[Task directions]
Exactly the lines from the one with "destruct (node w p) as [[|d]|]" to the end of the entries should appear in your answer, retyped word for word.

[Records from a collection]
● ● ● ● ●

(** A table without a date column stops the test with a KeyError. *)
Lemma cached_table_no_column p info w df :
  node w p = Some (File (Parquet df)) →
  column df "date" = None →
  TickerPriceStorage.cached_table p info w = raise_new "KeyError" ["date"] w.
Proof.
  intros Hnode Hcol.
  unfold TickerPriceStorage.cached_table, os_path_exists, read_parquet, df_getitem.
  unfold mbind, Py_bind.
  by do 3 (rewrite ?Hnode, ?Hcol; simpl).
Qed.

(** What the test has seen when it hands a table back. *)
Lemma cached_table_Some p info w df w' :
  TickerPriceStorage.cached_table p info w = (Return (Some df), w') →
  node w p = Some (File (Parquet df))
  ∧ date_bounds df = Some (PDate (TickerInfo.startDate info),
                           PDate (TickerInfo.endDate info)).
Proof.
  unfold TickerPriceStorage.cached_table, os_path_exists, read_parquet,
    df_getitem, Series_min, Series_max, date_bounds, or_raise.
  unfold mbind, Py_bind, option_bind. simpl.
  destruct (node w p) as [[|[df'|b]]|] eqn:Hnode; simpl;
    rewrite ?Hnode; simpl; try done.
  destruct (column df' "date") as [col|] eqn:Hcol; simpl; [|done].
  destruct (col_min col) as [lo|] eqn:Hmin; simpl; [|done].
  destruct (py_eq_date lo _) eqn:Hlo; simpl; [|done].
  destruct (col_max col) as [hi|] eqn:Hmax; simpl; [|done].
  destruct (py_eq_date hi _) eqn:Hhi; simpl; [|done].
  intros [= <- <-]. rewrite Hcol, Hmin, Hmax.
  apply py_eq_date_true in Hlo as ->.
  by apply py_eq_date_true in Hhi as ->.
Qed.

(** ** [read], path by path *)

Section Read.
Context {library : Arrow}.
Variables (self : TickerPriceStorage.t) (ticker : string).
Local Abbreviation c := (TickerPriceStorage.tiingo self).
Local Abbreviation p := (TickerPriceStorage.filepath self ticker).

Lemma read_info_raises w e w1 :
  TiingoClient.get_ticker_info c ticker w = (Raise e, w1) →
  TickerPriceStorage.read self ticker w = (Raise e, w1).
Proof. intros H. unfold TickerPriceStorage.read. by apply bind_Raise. Qed.

Lemma read_hit w info w1 df :
  TiingoClient.get_ticker_info c ticker w = (Return info, w1) →
  TickerPriceStorage.cached_table p info w1 = (Return (Some df), w1) →
  TickerPriceStorage.read self ticker w = (Return df, w1).
Proof.
  intros Hinfo Hc. unfold TickerPriceStorage.read.
  rewrite (bind_Return _ _ _ _ _ Hinfo).
  by rewrite (bind_Return _ _ _ _ _ Hc).
Qed.

Lemma read_check_raises w info w1 e w2 :
  TiingoClient.get_ticker_info c ticker w = (Return info, w1) →
  TickerPriceStorage.cached_table p info w1 = (Raise e, w2) →
  TickerPriceStorage.read self ticker w = (Raise e, w2).
Proof.
  intros Hinfo Hc. unfold TickerPriceStorage.read.
  rewrite (bind_Return _ _ _ _ _ Hinfo).
  by rewrite (bind_Raise _ _ _ _ _ Hc).
Qed.

Lemma read_fetch_raises w info w1 e w2 :
  TiingoClient.get_ticker_info c ticker w = (Return info, w1) →
  TickerPriceStorage.cached_table p info w1 = (Return None, w1) →
  TiingoClient.get_ticker_prices c ticker (TickerInfo.startDate info)
    (TickerInfo.endDate info) w1 = (Raise e, w2) →
  TickerPriceStorage.read self ticker w = (Raise e, w2).
Proof.
  intros Hinfo Hc Hp. unfold TickerPriceStorage.read.
  rewrite (bind_Return _ _ _ _ _ Hinfo).
  rewrite (bind_Return _ _ _ _ _ Hc).
  by rewrite (bind_Raise _ _ _ _ _ Hp).
Qed.

(** The miss path, when the table can be converted and the file can be
    written: the parent directory is there and the path is not itself a
    directory. *)
Lemma read_miss w info w1 prices w2 table :
  TiingoClient.get_ticker_info c ticker w = (Return info, w1) →
  TickerPriceStorage.cached_table p info w1 = (Return None, w1) →
  TiingoClient.get_ticker_prices c ticker (TickerInfo.startDate info)
    (TickerInfo.endDate info) w1 = (Return prices, w2) →
  to_arrow (pd_DataFrame prices) = inl table →
  node w2 p ≠ Some Dir →
  node w2 (parent p) = Some Dir →
  TickerPriceStorage.read self ticker w =
  (Return table,
   happened [EvWrite p] (set_fs (insert p (File (Parquet table))) w2)).
Proof.
  intros Hinfo Hc Hp Hconv Hnd Hpar. unfold TickerPriceStorage.read.
  rewrite (bind_Return _ _ _ _ _ Hinfo).
  rewrite (bind_Return _ _ _ _ _ Hc).
  rewrite (bind_Return _ _ _ _ _ Hp).
  set (df := pd_DataFrame prices) in *.
  set (w3 := happened [EvWrite p] (set_fs (insert p (File (Parquet table))) w2)).
  assert (Hw : to_parquet df p w2 = (Return (), w3)).
  { unfold to_parquet. rewrite Hconv, Hpar.
    destruct (node w2 p) as [[|d]|]; done. }
  rewrite (bind_Return _ _ _ _ _ Hw).
  unfold read_parquet. rewrite (node_lookup w2 p Hnd w3).
  unfold w3. simpl. by rewrite lookup_insert_eq.
Qed.

(** The miss path, when the table cannot be converted. *)
Lemma read_convert_raises w info w1 prices w2 cls args :
  TiingoClient.get_ticker_info c ticker w = (Return info, w1) →
  TickerPriceStorage.cached_table p info w1 = (Return None, w1) →
  TiingoClient.get_ticker_prices c ticker (TickerInfo.startDate info)
    (TickerInfo.endDate info) w1 = (Return prices, w2) →
  to_arrow (pd_DataFrame prices) = inr (cls, args) →
  TickerPriceStorage.read self ticker w = raise_new cls args w2.
Proof.
  intros Hinfo Hc Hp Hconv. unfold TickerPriceStorage.read.
  rewrite (bind_Return _ _ _ _ _ Hinfo).
  rewrite (bind_Return _ _ _ _ _ Hc).
  rewrite (bind_Return _ _ _ _ _ Hp).
  apply bind_Raise. unfold to_parquet. by rewrite Hconv.
Qed.
End Read.

(** What a returning call of the client has met and done. *)
Lemma get_ticker_info_Return c ticker w info w1 :
  TiingoClient.get_ticker_info c ticker w = (Return info, w1) →
  w1 = happened (info_events c ticker) w
  ∧ ∃ r, net w (info_request c ticker) = Answer r
         ∧ status_code r = 200
         ∧ ∀ v, TiingoClient.ticker_info_of r v = (Return info, v).
Proof.
  rewrite get_ticker_info_eq. intros H.
  destruct (net w _) as [r|cls msg]; [|done].
  destruct (status_code r =? 200) eqn:Hs; [|done]. simpl in H.
  split; [by apply (pure_quiet _ (pure_ticker_info_of r)) in H|].
  exists r. split; [done|]. split; [by apply Z.eqb_eq|].
  by eapply pure_Return; [apply pure_ticker_info_of|].
Qed.

Lemma get_ticker_prices_Return c ticker d1 d2 w prices w2 :
  TiingoClient.get_ticker_prices c ticker d1 d2 w = (Return prices, w2) →
  w2 = happened (prices_events c ticker d1 d2) w
  ∧ ∃ r, net w (prices_request c ticker d1 d2) = Answer r
         ∧ ∀ v, TiingoClient.prices_of r v = (Return prices, v).
Proof.
  rewrite get_ticker_prices_eq. intros H.
  destruct (net w _) as [r|cls msg]; [|done].
  split; [by apply (pure_quiet _ (pure_prices_of r)) in H|].
  exists r. split; [done|].
  by eapply pure_Return; [apply pure_prices_of|].
Qed.

(** The freshness test sends [read] to the provider when there is nothing at
    the path, or a table whose bounds are not the metadata's. *)
Lemma cached_table_miss p info w :
  (node w p = None
   ∨ ∃ df lo hi,
       node w p = Some (File (Parquet df))
       ∧ date_bounds df = Some (lo, hi)
       ∧ (lo ≠ PDate (TickerInfo.startDate info)
          ∨ hi ≠ PDate (TickerInfo.endDate info))) →
  TickerPriceStorage.cached_table p info w = (Return None, w)
  ∧ node w p ≠ Some Dir.
Proof.
  intros [Hnone | (df & lo & hi & Hnode & Hb & Hne)].
  - split; [by apply cached_table_absent | by rewrite Hnone].
  - split; [|by rewrite Hnode].
    rewrite (cached_table_bounds p info w df lo hi Hnode Hb).
    destruct Hne as [Hne|Hne]; apply py_eq_date_false in Hne; rewrite Hne;
      [done | by rewrite andb_false_r].
Qed.

(** ** Every run of [read] *)

Lemma to_parquet_inv {library : Arrow} df p w r w' :
  to_parquet df p w = (r, w') →
  (∃ table,
     to_arrow df = inl table
     ∧ r = Return ()
     ∧ node w p ≠ Some Dir
     ∧ node w (parent p) = Some Dir
     ∧ w' = happened [EvWrite p] (set_fs (insert p (File (Parquet table))) w))
  ∨ (∃ e, r = Raise e ∧ frame w w').
Proof.
  unfold to_parquet. intros H.
  assert (Hraise : ∀ cls args, @raise_new unit cls args w = (r, w') →
                               ∃ e, r = Raise e ∧ frame w w').
  { intros cls args [= <- <-]. eexists. split; [done|]. apply frame_alloc. lia. }
  destruct (to_arrow df) as [table|[cls args]]; [|right; by eapply Hraise].
  destruct (node w p) as [[|d]|] eqn:Hp; [right; by eapply Hraise | |];
    (destruct (node w (parent p)) as [[|d']|] eqn:Hpar;
     [ left; exists table; by inversion H
     | right; by eapply Hraise | right; by eapply Hraise ]).
Qed.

● ● ● ● ●

[Problem solution]
  destruct (node w p) as [[|d]|] eqn:Hp; [right; by eapply Hraise | |];
    (destruct (node w (parent p)) as [[|d']|] eqn:Hpar;
     [ left; exists table; by inversion H
     | right; by eapply Hraise | right; by eapply Hraise ]).
Qed.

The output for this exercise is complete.